The plan comes as two intertwining legislative packages begin to wind their way through the Capitol this year. One — a suite of land-use bills — seeks to encourage denser and more strategic development in Front Range cities, with a particular eye toward transit access. The other is a series of measures intended to bolster access to and use of public transit. That includes a bill to facilitate the creation of a statewide transit pass.

The ongoing debate in the state Capitol over ways to increase development along and near transit corridors has helped shape the RTD overhaul now being contemplated.

Last year, local governments opposed Polis’ sweeping land-use reforms almost uniformly, largely because of local control concerns but also over criticisms about the access and reliability of public transit.”
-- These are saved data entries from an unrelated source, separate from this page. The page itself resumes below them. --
(** [_put_one] *)
Definition put_one (key : PoolKey) (now initial_delay : pyfloat) : M MooncakeStore StoreWriteTiming :=
  let key_string := to_string key in
  s ← gets id;
  match objects s !! key_string with
  | Some existing => touch key_string existing ;; mret no_timing
  | None =>
      let obj := new_object s key_string (fadd now initial_delay) in
      room ← ensure_memory_capacity (obj_bytes obj) now;
      let '(has_room, timing) := (room : bool * StoreWriteTiming) in
      s ← gets id;
      if has_room then
        modify (λ s, s <| objects ::= <[key_string := obj]> |>) ;;
        modify (λ s, s <| memory_used_bytes ::= Z.add (obj_bytes obj) |>) ;;
        modify (λ s, s <| memory_lru ::= lru_set key_string |>) ;;
        count (λ st, st <| admission_count ::= Z.succ |>) ;;
        update_object key_string (λ o, o <| ready_at ::= λ r, fadd r (accounting_latency timing) |>) ;;
        if enable_offload (config s) && bool_decide (is_Some (offload s)) then
          op ← on_offload (write key_string (obj_blocks obj) now);
          record_offload_write op ;;
          if bool_decide (key_string ∈ evicted_keys op) then mret timing
          else
            let delay := fadd initial_delay (accounting_latency timing) in
            update_object key_string (mark_written (op_latency op) now delay) ;;
            written ← write_timing key_string (op_latency op) now delay;
            mret (timing_add timing written)
        else mret timing
      else
        match offload s with
        | Some t =>
            if enable_offload (config s) then
              op ← on_offload (write key_string (obj_blocks obj) now);
              if bool_decide (key_string ∈ evicted_keys op) then
                count (λ st, st <| admission_rejection_count ::= Z.succ |>) ;;
                mret timing
              else
                let delay := fadd initial_delay (accounting_latency timing) in
                written ← write_timing key_string (op_latency op) now delay;
                record_offload_write op ;;
                modify (λ s, s <| objects ::=
                  <[key_string := mark_written (op_latency op) now delay (obj <| obj_tier := tier_name t |>)]> |>) ;;
                count (λ st, st <| admission_count ::= Z.succ |>) ;;
                mret (timing_add timing written)
            else
              count (λ st, st <| admission_rejection_count ::= Z.succ |>) ;;
              mret timing
        | None =>
            count (λ st, st <| admission_rejection_count ::= Z.succ |>) ;;
            mret timing
        end
  end.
Lindstedt said the bill would seek to provide the type of increased accountability that local governments “so desperately ask for over the mass transit system that they rely on when they’re making those land-use decisions.”

The bill also would aim to address RTD’s operator shortage — vacancy rates were at 15% for bus drivers and 18% for light-rail train operators as of November — by embracing an existing CDOT program that trains vehicle operators.

It would also propose changes to how the agency interprets Title VI, a provision of the federal Civil Rights Act that protects people and underserved communities from discrimination in federally funded programs, including transit. Winter said the intent was to ensure RTD can provide transportation for special events or for specific populations without being viewed as violating Title VI. Examples of potential special services cited in the outline include Denver Broncos games — similar to the large-scale BroncosRide shuttle service that RTD used to offer but discontinued — and big concerts.

Broomfield mayor: “We have no control” over RTD service

The legislators said an overarching goal is to improve coordination and accountability between RTD and local governments.

Broomfield Mayor Guyleen Castriotta said Tuesday that her city and other north metro municipalities were fed up with paying money into RTD and getting little service in exchange. RTD’s post-pandemic service restorations have favored routes with higher demand and ridership, which often are in or near Denver, over geographic coverage.

Broomfield pays $17 million annually to RTD but only has one bus line — the Flatiron Flyer — that stops in the city. (RTD also provides point-to-point FlexRide service in much of the city.)

“We’re forced to pay the same amount every year, but we have no control over what kind of service RTD decides to give us,” she said.

The greatest lament in northwest communities — a complaint voiced often by Polis and some other officials — is RTD’s failure, due to insufficient funding, to build out the full B-Line commuter rail train to Boulder and Longmont as promised.

Polis previewed his desires for RTD reform in his January State of the State address, in which he said that state leaders “must reexamine governance and operational efficiencies” at the agency while improving local partnerships and transit-oriented development.

Ruscha, the RTD board member, expressed concern with the bill’s overall intent, including any proposed changes to how RTD interprets Title VI. She said the board already coordinated with the council of governments.

“I do not think that this bill concept is going to address the pain points that people have with RTD, as I can see it,” she said, relying on the conceptual outline.

Chris Nicholson, a regular rider of RTD buses and trains, is a candidate for RTD’s District A board seat in the November election to represent areas including central and east Denver. He said he did not disagree that RTD needed updates to how it operates.

But he questioned why everything should be addressed in one big bill and how a requirement that RTD coordinate on service plans with the council of governments would make it more nimble. He questioned how the sponsors did their homework, noting that a presentation provided to interested parties never mentions riders — beyond the criteria for one of the governor’s appointees — disabilities, people of color or people with low incomes.

“This has not been the kind of process that has centered people who really matter in this conversation,” Nicholson said. “Those people are not the governor or the people in the legislature.”